L’article 1063 du Code civil prévoit en effet que chaque copropriétaire
jouit librement de sa partie privative et des parties communes, à la
condition de respecter le règlement de l’immeuble et de ne pas porter
atteinte ni aux droits des autres copropriétaires ni à la destination de l’immeuble.
Dans chacune de ces dispositions législatives, on constate une
constante qui est applicable à l’ensemble du droit civil québécois, à savoir
que le préjudice causé à autrui demeure la limite à l’exercice des droits
de chacun. La détermination du «préjudice» dans un contexte de voisinage
pouvant cependant dépendre de la subjectivité et des sensibilités
particulières des personnes impliquées, le législateur a également imposé
un élément objectif au débat potentiel en obligeant celles-ci à «accepter
les inconvénients normaux du voisinage».
À l’obligation de ne pas causer préjudice à autrui s’ajoute donc
une autre obligation réciproque, voire même un devoir, celui de la
tolérance «qu’ils se doivent suivant la nature ou la situation de leurs
fonds, ou suivant les usages locaux».
Le contexte de la copropriété divise a cette particularité qu’il spécifie
l’exigence législative relative à la «nature de leurs fonds», par le
biais du règlement de l’immeuble contenu au sein de la déclaration de copropriété. Les copropriétaires donnent donc un cadre contractuel à leurs relations de voisinage.

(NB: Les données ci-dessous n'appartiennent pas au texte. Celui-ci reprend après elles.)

(* ===== verification/Aurora.v ===== *)
(** * The RDS Data API client (src/aurora.ts)

    Parameters become the API's typed fields; the fields of a result become text again, and every record the
    DataRow that a server would have sent. Transactions are threaded by an id that the service hands out: a
    program is a computation over the service and the clients' savepoint counters. A request is its operation
    and body; signing (sigv4.ts or the caller's own) and the pauses between retries are not modelled. *)

From S2P Require Import Prelude Utf8 Text Buf Num Dates Value NumText Faults Auth Json JsonBig JsonSpec Protocol Parse Errors Encode Decode Mapper Spec Bulk Plans Rest Url.

(** ** Parameters *)

Inductive BindType := BInt | BBigint | BFloat | BNumeric | BText | BBool | BUuid | BJson | BDate | BTime | BTimestamp | BBytea.
Inductive Param := Raw (v : value) | Bound (t : BindType) (v : value) (name : option jstr).

Definition field (k : string) (v : value) : value := VObj [(js k, v)].
Definition parameter (name : jstr) (hint : option string) (v : value) : value :=
  VObj ([(js "name", VStr name)] ++ match hint with Some h => [(js "typeHint", VStr (js h))] | None => [] end ++ [(js "value", v)]).
Definition stringValue (s : jstr) : value := field "stringValue" (VStr s).

(** Number(v) *)
Definition Number_of (v : value) : num :=
  match v with
  | VUndef => NaN
  | VNull => of_Z 0
  | VBool b => of_Z (if b then 1 else 0)
  | VNum x => x
  | VBig z => of_Z z
  | VDate d => match d with Some t => of_Z t | None => NaN end
  | v => ToNumber (String_ v)
  end.
(** BigInt(v) of a string or a number. *)
Definition BigInt_of (v : value) : res Z :=
  match v with
  | VBig z => Ok z
  | VNum x => match int_of x with Some z => Ok z | None => Throw RangeError end
  | VStr s => b ← BigInt_text (trim s); match b with VBig z => Ok z | _ => Throw SyntaxError end
  | _ => Throw (TypeError (js "Cannot convert to a BigInt"))
  end.
(** Number.isSafeInteger(Number(v)) *)
Definition longOrString (z : Z) : value :=
  match safe_int (of_Z z) with Some _ => field "longValue" (VNum (of_Z z)) | None => stringValue (show_Z z) end.
(** toISOString().replace('T', ' ').replace('Z', '') *)
Fixpoint replace1 (c : Z) (by_ s : jstr) : jstr :=
  match s with [] => [] | d :: t => if d =? c then by_ ++ t else d :: replace1 c by_ t end.
Definition tsText (v : value) : res jstr :=
  match v with VDate d => s ← toISOString d; Ok (replace1 90 [] (replace1 84 [32] s)) | v => Ok (String_ v) end.
(** A member that is undefined is left out by JSON.stringify. *)
Definition json_text (v : value) : res value :=
  match v with
  | VStr s => Ok (VStr s)
  | v => o ← stringify v; Ok (match o with Some s => VStr s | None => VUndef end)
  end.
Definition toB64 (v : value) : res jstr :=
  match v with VBuf b => Ok (base64 b) | _ => Throw (TypeError (js "not bytes")) end.

Definition encodeBound (t : BindType) (v : value) (name : jstr) : res value :=
  match t with
  | BInt => Ok (parameter name None (field "longValue" (VNum (Number_of v))))
  | BBigint => z ← BigInt_of v; Ok (parameter name None (longOrString z))
  | BFloat => Ok (parameter name None (field "doubleValue" (VNum (Number_of v))))
  | BNumeric => Ok (parameter name (Some "DECIMAL"%string) (stringValue (String_ v)))
  | BText => Ok (parameter name None (stringValue (String_ v)))
  | BBool => Ok (parameter name None (field "booleanValue" (VBool (truthy v))))
  | BUuid => Ok (parameter name (Some "UUID"%string) (stringValue (String_ v)))
  | BJson => x ← json_text v; Ok (parameter name (Some "JSON"%string) (field "stringValue" x))
  | BDate => Ok (parameter name (Some "DATE"%string) (stringValue (String_ v)))
  | BTime => Ok (parameter name (Some "TIME"%string) (stringValue (String_ v)))
  | BTimestamp => s ← tsText v; Ok (parameter name (Some "TIMESTAMP"%string) (stringValue s))
  | BBytea => s ← toB64 v; Ok (parameter name None (field "blobValue" (VStr s)))
  end.
Definition encodeRaw (v : value) (name : jstr) : res value :=
  match v with
  | VUndef | VNull => Ok (parameter name None (field "isNull" (VBool true)))
  | VBool b => Ok (parameter name None (field "booleanValue" (VBool b)))
  | VBig z => Ok (parameter name None (longOrString z))
  | VNum x => Ok (parameter name None (field (match int_of x with Some _ => "longValue"%string | None => "doubleValue"%string end) (VNum x)))
  | VBuf b => Ok (parameter name None (field "blobValue" (VStr (base64 b))))
  | VDate _ => s ← tsText v; Ok (parameter name (Some "TIMESTAMP"%string) (stringValue s))
  | VArr l => s ← arrayLiteral l; Ok (parameter name None (stringValue s))
  | VObj _ => x ← json_text v; Ok (parameter name (Some "JSON"%string) (field "stringValue" x))
  | _ => Ok (parameter name None (stringValue (String_ v)))
  end.
Definition position_name (i : nat) : jstr := 112 :: show_Z (Z.of_nat i + 1).
Definition toParameters (ps : list Param) : res (list value) :=
  mapM (fun ip : nat * Param => match ip.2 with
                  | Raw v => encodeRaw v (position_name ip.1)
                  | Bound t v name => encodeBound t v (default (position_name ip.1) name)
                  end) (imap pair ps).

(** ** Types by name *)

Definition TYPENAME_OID_table : list (string * Z) := [
  ("bool", 16); ("bytea", 17); ("char", 18); ("name", 19); ("int8", 20); ("int2", 21); ("int4", 23); ("text", 25); ("oid", 26); ("json", 114); ("xml", 142);
  ("point", 600); ("lseg", 601); ("path", 602); ("box", 603); ("polygon", 604); ("line", 628); ("cidr", 650); ("float4", 700); ("float8", 701);
  ("circle", 718); ("macaddr8", 774); ("money", 790); ("macaddr", 829); ("inet", 869); ("bpchar", 1042); ("varchar", 1043); ("date", 1082);
  ("time", 1083); ("timestamp", 1114); ("timestamptz", 1184); ("interval", 1186); ("timetz", 1266); ("bit", 1560); ("varbit", 1562);
  ("numeric", 1700); ("uuid", 2950); ("jsonb", 3802); ("int4range", 3904); ("numrange", 3906); ("tsrange", 3908); ("tstzrange", 3910);
  ("daterange", 3912); ("int8range", 3926); ("serial", 23); ("bigserial", 20); ("smallserial", 21)]%string.
(** Of names other than those every object inherits, such as 'constructor'. *)
Definition TYPENAME_OID (t : jstr) : option Z := snd <$> List.find (fun p => bool_decide (js p.1 = t)) TYPENAME_OID_table.
Definition oidForTypeName (t : jstr) : Z :=
  match TYPENAME_OID t with
  | Some oid => oid
  | None => match t with 95 :: elem => default 25 (TYPENAME_OID elem ≫= ARRAY_OID) | _ => 25 end
  end.

(** ** Fields as text *)

Inductive ArrayValue :=
| ANested (l : list ArrayValue)
| AStrings (l : list jstr)
| ALongs (l : list (num + jstr))
| ADoubles (l : list num)
| ABooleans (l : list bool)
| ANone.
Inductive Field :=
| FNull | FString (s : jstr) | FLong (x : num + jstr) | FDouble (x : num) | FBoolean (b : bool) | FBlob (s : jstr) | FArray (a : ArrayValue)
| FNone.
Record ColumnMetadata := mkMeta_ { c_name : option jstr; c_label : option jstr; c_typeName : jstr }.
Section Request.
Context (u : Location) (method body service region : jstr) (c : AwsCredentials) (headers : Headers) (date : jstr).
Context (Hd : NoDup (lowered headers).*1) (Hr : Forall (fun n => n ∉ reserved) (lowered headers).*1).

Lemma not_given k : toLowerCase k ∈ reserved -> k ∉ headers.*1.
Proof.
  intros Hk Hin. rewrite Forall_forall in Hr. apply (Hr (toLowerCase k)); [|done]. rewrite lowered_names. by apply list_elem_of_fmap_2.
Qed.
Lemma put_first k v : toLowerCase k ∈ reserved -> put k v headers = headers ++ [(k, v)].
Proof. intros Hk. apply put_new. by apply not_given. Qed.
Lemma put_reserved k v h : toLowerCase k ∈ reserved -> k ∉ h.*1 -> put k v (headers ++ h) = headers ++ (h ++ [(k, v)]).
Proof. intros Hk Hh. rewrite put_new, app_assoc; [done|]. rewrite fmap_app, elem_of_app. intros [?|?]; [by apply (not_given k)|done]. Qed.
Lemma signRequest_unfold : signRequest u method body service region c headers date =
  s ← signV4 (mkSigV4 method (l_pathname u) (strip_mark (l_search u)) (signed_headers u body c headers date) body service region c date);
  Ok (sent_headers body c headers date (authorization s)).
Proof.
  unfold signRequest, signed_headers, sent_headers, token_header.
  destruct (given (sessionToken c)) as [t|]; rewrite !put_first by decided; rewrite !put_reserved by decided; cbn [app];
    (destruct (signV4 _) as [s| |]; [|done|done]); cbn [mbind res_bind]; by rewrite !put_reserved by decided.
Qed.
Lemma signed_lowered : lowered (signed_headers u body c headers date)
  = lowered headers ++ [(js "host", l_host u); (js "x-amz-date", date); (js "x-amz-content-sha256", sha256Hex body)] ++ token_header (js "x-amz-security-token") c.
Proof. unfold signed_headers, token_header, lowered. rewrite fmap_app. f_equal. by destruct (given (sessionToken c)). Qed.
Lemma signed_distinct : NoDup (lowered (signed_headers u body c headers date)).*1.
Proof.
  rewrite signed_lowered, fmap_app. apply NoDup_app. split; [done|]. rewrite Forall_forall in Hr.
  assert (forall l, l = given (sessionToken c) -> NoDup (([(js "host", l_host u); (js "x-amz-date", date); (js "x-amz-content-sha256", sha256Hex body)]
    ++ match l with Some t => [(js "x-amz-security-token", t)] | None => [] end).*1) /\
    (([(js "host", l_host u); (js "x-amz-date", date); (js "x-amz-content-sha256", sha256Hex body)]
    ++ match l with Some t => [(js "x-amz-security-token", t)] | None => [] end).*1 ⊆ reserved)) as Hk.
  { intros [t|] _; split; try decided; cbn; intros x; unfold reserved; cbn; rewrite !elem_of_cons; tauto. }
  destruct (Hk _ eq_refl) as [H1 H2]. split; [|done]. intros x Hx Hx'. apply (Hr x Hx). by apply H2.
Qed.

Definition signed_names : list jstr := (lowered (signed_headers u body c headers date)).*1.
Definition received (auth : jstr) : Headers := (js "host", l_host u) :: sent_headers body c headers date auth.
Lemma named_all h : Forall (fun p : jstr * jstr => toLowerCase p.1 ∈ signed_names) h -> named signed_names h = h.
Proof. induction 1 as [|p h Hp _ IH]; [done|]. unfold named in *. cbn [List.filter]. rewrite bool_decide_true by done. by rewrite IH. Qed.
Lemma named_app h1 h2 : named signed_names (h1 ++ h2) = named signed_names h1 ++ named signed_names h2.
Proof. apply List.filter_app. Qed.
Lemma signed_names_eq : signed_names = (lowered headers).*1
  ++ (js <$> ["host"; "x-amz-date"; "x-amz-content-sha256"]%string) ++ (token_header (js "x-amz-security-token") c).*1.
Proof. unfold signed_names. rewrite signed_lowered, !fmap_app. done. Qed.
Lemma caller_named : named signed_names headers = headers.
Proof.
  apply named_all, Forall_forall. intros p Hp. rewrite signed_names_eq, elem_of_app. left. rewrite lowered_names.
  apply list_elem_of_fmap_2. by apply list_elem_of_fmap_2.
Qed.
Lemma added_named l : Forall (fun p : jstr * jstr => toLowerCase p.1 ∈ (js <$> ["host"; "x-amz-date"; "x-amz-content-sha256"]%string)) l -> named signed_names l = l.
Proof.
  intros Hl. apply named_all. eapply Forall_impl; [exact Hl|]. intros p Hp. rewrite signed_names_eq, !elem_of_app. auto.
Qed.
Lemma token_named : named signed_names (token_header (js "X-Amz-Security-Token") c) = token_header (js "X-Amz-Security-Token") c.
Proof.
  apply named_all. unfold token_header. rewrite signed_names_eq. unfold token_header. destruct (given (sessionToken c)); [|constructor].
  repeat constructor. rewrite !elem_of_app. right; right. by left.
Qed.
Lemma authorization_unnamed auth : named signed_names [(js "Authorization", auth)] = [].
Proof.
  unfold named. cbn [List.filter]. rewrite bool_decide_false; [done|]. cbn [fst]. change (toLowerCase (js "Authorization")) with (js "authorization").
  rewrite signed_names_eq, !elem_of_app. intros [Hin|[Hin|Hin]].
  - rewrite Forall_forall in Hr. apply (Hr _ Hin). decided.
  - revert Hin. decided.
  - revert Hin. unfold token_header. destruct (given _); decided.
Qed.
Lemma named_received auth : lowered (named signed_names (received auth)) ≡ₚ lowered (signed_headers u body c headers date).
Proof.
  unfold received, sent_headers. change (?a :: ?b ++ [?x; ?y; ?z] ++ ?t) with ([a] ++ b ++ [x; y] ++ [z] ++ t).
  rewrite !named_app, caller_named, token_named, authorization_unnamed.
  rewrite !added_named by (repeat constructor; decided). rewrite signed_lowered. unfold lowered. rewrite !fmap_app. cbn [app].
  change (?f <$> [?a]) with [f a]. cbn [app fst snd]. rewrite Permutation_middle. apply Permutation_app_head.
  unfold token_header. destruct (given (sessionToken c)); cbn [fmap list_fmap app fst snd]; reflexivity.
Qed.
End Request.

Lemma lowered_named names h : lowered (named names h) = List.filter (fun p => bool_decide (p.1 ∈ names)) (lowered h).
Proof. induction h as [|p h IH]; [done|]. unfold named, lowered in *. cbn [List.filter fmap list_fmap fst]. case_bool_decide; cbn [fmap list_fmap]; by rewrite IH. Qed.
#[global] Instance filter_perm {A} (f : A -> bool) : Proper ((≡ₚ) ==> (≡ₚ)) (List.filter f).
Proof.
  induction 1 as [|x l1 l2 _ IH|x y l|l1 l2 l3 _ IH1 _ IH2]; cbn [List.filter]; [done| |by destruct (f x), (f y); (done || constructor)|by etransitivity].
  destruct (f x); [by constructor|done].
Qed.

End Service.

Lorsqu’il est fait un usage abusif de ses droits et que les inconvénients
du voisinage cessent d’être «normaux», il est possible en droit
civil de demander à la Cour supérieure, lorsque les conditions
requises sont présentes, d’enjoindre à une personne «de ne pas faire
ou de cesser de faire» quelque chose. Cette possibilité porte le nom
d’injonction et est prévue spécifiquement dans le contexte de la
copropriété divise par l’article 1080 du Code civil du Québec.
En vertu de cet article, si un copropriétaire fautif refuse de se
conformer à la déclaration de copropriété, un copropriétaire ou le
syndicat peut demander au tribunal de l’enjoindre de s’y conformer.
Si le copropriétaire ayant fait l’objet de l’injonction refuse d’y obéir,
le second alinéa de l’article 1080 permet même que la vente de l’unité
de ce copropriétaire soit ordonnée.
Notons cependant que le texte de l’article 1080 demande qu’un
préjudice «sérieux et irréparable» soit causé au syndicat ou à un
copropriétaire pour qu’il soit possible d’y recourir. Les cas possibles
d’application risquaient de devenir cependant assez rares du fait que
le préjudice causé devait non seulement être sérieux mais «irréparable ».
La jurisprudence1 a heureusement établi que le remède de l’injonction
prévu au premier alinéa de l’article 1080 pouvait être accordé
sans qu’il soit nécessaire de prouver le caractère irréparable du
préjudice. Ce critère garderait cependant sa pertinence dans le cas
où le second alinéa de ce même article, soit la mise en vente de la
fraction du copropriétaire fautif, devrait être mis en application. À
notre connaissance, une mesure aussi extrême n’a pas encore été
accordée par un tribunal québécois depuis l’entrée en vigueur du
Code civil du Québec en 1994.
L’injonction prévue à l’article 1080 n’est cependant pas limitée aux
seuls troubles de voisinage et peut être demandée dans le but de
mettre fin à toute contravention à la déclaration de copropriété, sauf, évidemment, pour exiger le paiement des charges communes.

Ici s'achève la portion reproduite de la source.